Its Operating License, which was issued by the environmental body, was renewed in November 2007 and contains 42 demands. It was rectified in April 2011 and now covers a further 23 demands associated with monitoring initiatives.
One of the highlights in the sustainability and environment areas is the annual Environment and Sustainability Week that is held in the region, when the local public can participate in talks, courses, cultural events and training in the sustainability area.
Recovery of the waterside strip of vegetation
The ecology of the waterside strip started being restored in 2010, the target being to plant 100,000 saplings.
Planting native species forms part of a specific program developed by the Machadinho Consortium in partnership with the Ecology Department of the Federal University of Rio Grande do Sul (UFRGS), the objective of which is to recover the vegetation of the 6% of the Permanent Preservation Area (APP) which still has no vegetation cover.
For the restoration to happen in a natural way, researchers from the UFRGS chose to plant saplings of species that have different characteristics, such as their tolerance to light and their flowering and fruit-bearing periods. By reintroducing species that flower and fruit at different times of the year, this methodology boosts the availability of food for native animals and this in turn facilitates restoration of the ecological processes. The diversity of sapling species planted is another objective of the project: in all some 80 species of trees are being planted in waterside strip areas.
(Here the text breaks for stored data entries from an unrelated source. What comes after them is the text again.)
(** [handle]; [None] is a panic (no root configured, excluded by the
    configuration's validation) or exhausted fuel. *)
Definition handle (h : StaticHandler) (sc : VarScope) (ctx : RequestContext)
    (uri_path : string) (headers : header_map) (matched_prefix : string)
    (s : slots) (m : Metrics) : option (Resp * slots * Metrics) :=
  let relative := if h_strip_prefix h then default uri_path (strip_prefix matched_prefix uri_path)
                  else uri_path in
  located ← match h_userdir h with
            | Some subdir => Some (resolve_userdir h relative subdir)
            | None => root ← h_root h; Some (inr (root, relative))
            end;
  match located with
  | inl resp => Some (resp, s, m)
  | inr (effective_root, relative) =>
      if bool_decide (h_try_files h = []) then
        serve_path h sc ctx uri_path headers effective_root relative s m
      else
        '(found, s) ← try_files_resolve (h_try_files h) effective_root sc (with_path ctx relative) s;
        match found with
        | None => Some (response_404, s, m)
        | Some relative => serve_path h sc ctx uri_path headers effective_root relative s m
        end
  end.

End handler.

(** * Lemmas on paths *)

Definition normal_segs (p : string) : list string :=
  List.filter (λ s, negb (is_empty s) && negb (String.eqb s ".")) (split "/" p).

Lemma normal_segs_app a b : normal_segs (a +:+ "/" +:+ b) = normal_segs a ++ normal_segs b.
Proof.
  unfold normal_segs. change ("/" +:+ b) with (String "/" b).
  by rewrite split_app, List.filter_app.
Qed.

Lemma ends_with_slash_split s : ends_with_slash s = true → ∃ r, s = r +:+ "/".
Proof.
  unfold ends_with_slash. induction s as [|c s IH]; [done|]. cbn.
  destruct s as [|d s].
  - intros ->%Ascii.eqb_eq. by exists "".
  - intros [r Hr]%IH. exists (String c r). by rewrite str_app_cons, <- Hr.
Qed.

Lemma normal_segs_join base p :
  base ≠ "" → starts_with "/" p = false → normal_segs (path_join base p) = normal_segs base ++ normal_segs p.
Proof.
  intros Hb Hp. unfold path_join. rewrite Hp. unfold is_empty.
  destruct (String.eqb_spec base ""); [done|]. cbn [orb].
  destruct (ends_with_slash base) eqn:E; [|apply normal_segs_app].
  apply ends_with_slash_split in E as [r ->].
  rewrite str_app_assoc, normal_segs_app. f_equal.
  pose proof (normal_segs_app r "") as Er. rewrite str_app_nil_r in Er. rewrite Er.
  symmetry. apply app_nil_r.
Qed.

Lemma starts_with_join base p :
  starts_with "/" base = true → starts_with "/" p = false → starts_with "/" (path_join base p) = true.
Proof.
  rewrite !starts_with_true. intros [r ->] Hp. unfold path_join. rewrite Hp.
  destruct (is_empty _ || _); rewrite str_app_assoc; eauto.
Qed.

Lemma components_absolute p : starts_with "/" p = true → components p = "/" :: normal_segs p.
Proof. intros E. unfold components. by rewrite E. Qed.
(* ===== verification/Cgi.v ===== *)
(** The gateway handlers ([src/handler/cgi_util.rs], [cgi.rs], [fcgi.rs],
    [scgi.rs]): the CGI environment, script output, FastCGI records and SCGI
    netstrings.

    The socket round trip, the script process and the file test are
    parameters of the handlers; the trace context the telemetry layer injects
    is an argument of the environment. *)
From S2P Require Import Prelude RustStr Utf8 Net Http Errors Template Vars Matcher StaticFiles.

Module Cgi.
Import Errors.

(** * The environment *)

Definition ends_with_slash := StaticFiles.ends_with_slash.

(** [host.rfind(':')] as the parts around it. *)
Fixpoint rsplit_once (c : ascii) (s : string) : option (string * string) :=
  match s with
  | "" => None
  | String x s' =>
      match rsplit_once c s' with
      | Some (a, b) => Some (String x a, b)
      | None => if Ascii.eqb x c then Some ("", s') else None
      end
  end.

Definition split_host_port (host : string) : string * string :=
  match (if starts_with "[" host then split_once "]" host else None) with
  | Some (inside, after) => (inside +:+ "]", default "80" (strip_prefix ":" after))
  | None => match rsplit_once ":" host with
            | Some (h, p) => (h, p)
            | None => (host, "80")
            end
  end.

Definition to_upper (c : ascii) : ascii :=
  if byte_in 97 122 c then ascii_of_N (N_of_ascii c - 32) else c.
Definition to_ascii_uppercase (s : string) : string := str_map to_upper s.

(** [format!("HTTP_{}", name.to_ascii_uppercase().replace('-', "_"))]. *)
Definition cgi_name (name : string) : string :=
  "HTTP_" +:+ str_map (λ c, if Ascii.eqb c "-" then "_"%char else c) (to_ascii_uppercase name).
Definition put_frame (f : Frame) : string :=
  emit_header (op f) (str_len (data f)) (key f) +:+ xor_from (key_or_zero (key f)) 0 (data f).

Lemma lor_mask n : n < 128 → N.lor 128 n = n + 128.
Proof.
  assert (∀ c, (if N_of_ascii c <? 128 then N.lor 128 (N_of_ascii c) =? N_of_ascii c + 128 else true)
    = true) as H by (apply ascii_forallb; by vm_compute).
  intros Hn. specialize (H (ascii_of_N n)). rewrite N_ascii_embedding in H by lia.
  destruct (N.ltb_spec n 128); [|lia]. by apply N.eqb_eq.
Qed.

Lemma put_frame_wire f :
  key_ok (key f) → str_len (data f) < 9223372036854775808 → wire f (put_frame f).
Proof.
  intros Hk Hl. split; [done|]. unfold put_frame, emit_header.
  assert (∀ n, n < 128 → N.lor match key f with Some _ => 128 | None => 0 end n =
    n + match key f with Some _ => 128 | None => 0 end) as Hlor.
  { intros n Hn. destruct (key f); [by apply lor_mask|]. by rewrite N.lor_0_l, N.add_0_r. }
  destruct (N.ltb_spec (str_len (data f)) 126); [|destruct (N.leb_spec (str_len (data f)) u16_max)].
  - exists (str_len (data f)), "". split; [by constructor|]. rewrite Hlor by lia.
    by rewrite !str_app_cons, str_app_nil_l.
  - exists 126, (octets 2 (str_len (data f))). split; [constructor; unfold u16_max in *; lia|].
    rewrite Hlor by lia. by rewrite !str_app_cons, str_app_assoc.
  - exists 127, (octets 8 (str_len (data f))). split; [by constructor|].
    rewrite Hlor by lia. by rewrite !str_app_cons, str_app_assoc.
Qed.

Lemma land_low b : N.land (N_of_ascii b) 127 = N_of_ascii b mod 128.
Proof. exact (N.land_ones (N_of_ascii b) 7). Qed.

(** The length field of a frame is read back, with the index behind it. *)
Lemma parse_length_form n l7 ext b0 b1 rest :
  len_form n l7 ext →
  parse_length (String b0 (String b1 (ext +:+ rest))) l7 = Ok (Some (n, (2 + String.length ext)%nat)).
Proof.
  unfold parse_length. destruct 1 as [Hn|Hn|Hn].
  - destruct (N.eqb_spec n 126), (N.eqb_spec n 127); try lia. done.
  - rewrite N.eqb_refl. cbn [String.length]. rewrite str_length_app, octets_length.
    destruct (Nat.ltb_spec (S (S (2 + String.length rest))) 4); [lia|].
    change (String b0 (String b1 (octets 2 n +:+ rest)))
      with (String b0 (String b1 "") +:+ (octets 2 n +:+ rest)).
    by rewrite field_octets.
  - destruct (N.eqb_spec 127 126); [done|]. rewrite N.eqb_refl. cbn [String.length].
    rewrite str_length_app, octets_length.
    destruct (Nat.ltb_spec (S (S (8 + String.length rest))) 10); [lia|].
    change (String b0 (String b1 (octets 8 n +:+ rest)))
      with (String b0 (String b1 "") +:+ (octets 8 n +:+ rest)).
    rewrite field_octets; [|done|cbn; lia].
    assert (N.land n 9223372036854775808 = 0) as ->; [|done].
    apply N.bits_inj. intros k. rewrite N.land_spec, N.bits_0.
    destruct (N.eq_dec k 63) as [->|Hk].
    + assert (N.testbit n 63 = false) as ->; [|done].
      apply N.testbit_false. by rewrite N.div_small.
    + change 9223372036854775808 with (2 ^ 63). rewrite N.pow2_bits_false by lia. apply andb_false_r.
Qed.

Lemma parse_wire f s rest :
  wire f s →
  ∃ h, parse_header (s +:+ rest) = Ok (Some h) ∧ fin_rsv_opcode h = op f ∧ in_key h = key f ∧
    payload_len h = str_len (data f) ∧
    str_drop (header_len h) (s +:+ rest) = xor_from (key_or_zero (key f)) 0 (data f) +:+ rest.
Proof.
  intros [Hk (l7 & ext & Hf & ->)]. set (m := match key f with Some _ => 128 | None => 0 end).
  assert (l7 < 128) as Hl7 by (destruct Hf; lia).
  assert (m = 0 ∨ m = 128) as Hm by (subst m; destruct (key f); auto).
  set (b1 := ascii_of_N (l7 + m)).
  assert (N_of_ascii b1 = l7 + m) as Hb1 by (apply N_ascii_embedding; lia).
  assert (N.land (N_of_ascii b1) 127 = l7) as Hlow.
  { rewrite land_low, Hb1. destruct Hm as [-> | ->].
    - rewrite N.add_0_r. by apply N.mod_small.
    - rewrite (N.Div0.add_mod l7 128), N.Div0.mod_same, N.add_0_r, N.Div0.mod_mod. by apply N.mod_small. }
  rewrite !str_app_cons, !str_app_assoc. unfold parse_header.
  rewrite Hlow, land_high, Hb1, (parse_length_form (str_len (data f))) by done. cbn [mbind result_bind].
  subst m. destruct (key f) as [k|] eqn:Ek; unfold key_or_zero, key_ok in *; cbn [from_option id] in *.
  - destruct (N.ltb_spec (l7 + 128) 128); [lia|]. cbn [negb String.length].
    rewrite !str_length_app, Hk.
    destruct (Nat.ltb_spec (S (S (String.length ext + (4 + (String.length (xor_from k 0 (data f)) + String.length rest)))))
      (2 + String.length ext + 4)); [lia|].
    eexists. split; [reflexivity|]. unfold in_key. cbn [fin_rsv_opcode masked mask_key payload_len header_len].
    split_and!; [done| |done|].
    + cbn [Nat.add str_drop]. rewrite str_drop_app. rewrite <- Hk, str_take_app. done.
    + cbn [Nat.add str_drop]. rewrite str_drop_add_app, <- Hk, str_drop_app. done.
  - destruct (N.ltb_spec (l7 + 0) 128); [|lia]. cbn [negb].
    eexists. split; [reflexivity|]. unfold in_key. cbn [fin_rsv_opcode masked mask_key payload_len header_len].
    split_and!; [done|done|done|]. cbn [Nat.add str_drop]. by rewrite str_drop_app, str_app_nil_l.
Qed.

(** Combining with the effective key removes the inbound mask and applies the
    outbound one. *)
Lemma key_at_effective i o j :
  (j < 4)%nat → key_at (effective i o) j = xor_byte (key_at (key_or_zero i) j) (key_at (key_or_zero o) j).
Proof.
  intros Hj. do 4 (destruct j as [|j]; [by destruct i, o|]). lia.
Qed.

Lemma xor_from_effective i o off s :
  xor_from (effective i o) off (xor_from (key_or_zero i) off s) = xor_from (key_or_zero o) off s.
Proof.
  revert off. induction s as [|c s IH]; intros off; [done|]. cbn [xor_from].
  rewrite IH, key_at_effective by (pose proof (N.mod_lt off 4); lia). f_equal.
  set (a := key_at (key_or_zero i) _). set (b := key_at (key_or_zero o) _).
  by rewrite xor_byte_assoc, <- (xor_byte_assoc a a b), xor_byte_self, (xor_byte_comm zero), xor_byte_zero.
Qed.

Section faithful.
Context (random_mask : nat → string) (Hrandom : ∀ n, String.length (random_mask n) = 4%nat).
Context (write_ok : string → string → bool) (Hwrite : ∀ a b, write_ok a b = true).

Fixpoint rekey_all (mode : MaskMode) (n : nat) (fs : list Frame) : list Frame :=
  match fs with
  | [] => []
  | f :: fs' => rekeyed (out_key random_mask mode n) f :: rekey_all mode (S n) fs'
  end.

Lemma out_key_ok mode n : key_ok (out_key random_mask mode n).
Proof. destruct mode; [done|]. apply Hrandom. Qed.

Lemma wire_length f s : wire f s → str_len (data f) < 9223372036854775808.
Proof. intros [_ (l7 & ext & [?|?|?] & _)]; lia. Qed.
In addition to planting locally, saplings are also donated to communities that surround the Machadinho power station in order to encourage environmental preservation.
Environmental Teacher Training Program (PFEA)
In focusing on training facilitators the Environmental Teacher Training Program (PFEA) was structured in such a way that teachers expand their knowledge of the environment, so that they can identify and analyze those teaching practices that contribute to issues relating to it being extensively disclosed. Developed in a partnership with government and the communities surrounding the Machadinho Power Station, the PFEA has already trained 60 teachers in the region, which has allowed them to adapt the knowledge they have of the environment to the local reality.
In March 2011, the Machadinho Consortium, in a partnership with the Biology and Freshwater Fish Breeding Laboratory of the Federal University of Santa Catarina (LAPAD-UFSC) released 1,500 fish of three species that are native to the Uruguay River – 1,000 piavas (Leporinus obtusidens), 200 golden dorado (Salminus brasiliensis) and 300 surubims [catfish].
Unlike the two other releases in 2004 and 2007, the fish were marked using a special technique that is located in the skeleton; it can only be identified by means of a laboratory analysis of the bones of the head.
The releases that have occurred since 2004 help increase the fish population in the power station lake, thus contributing to preservation of the species.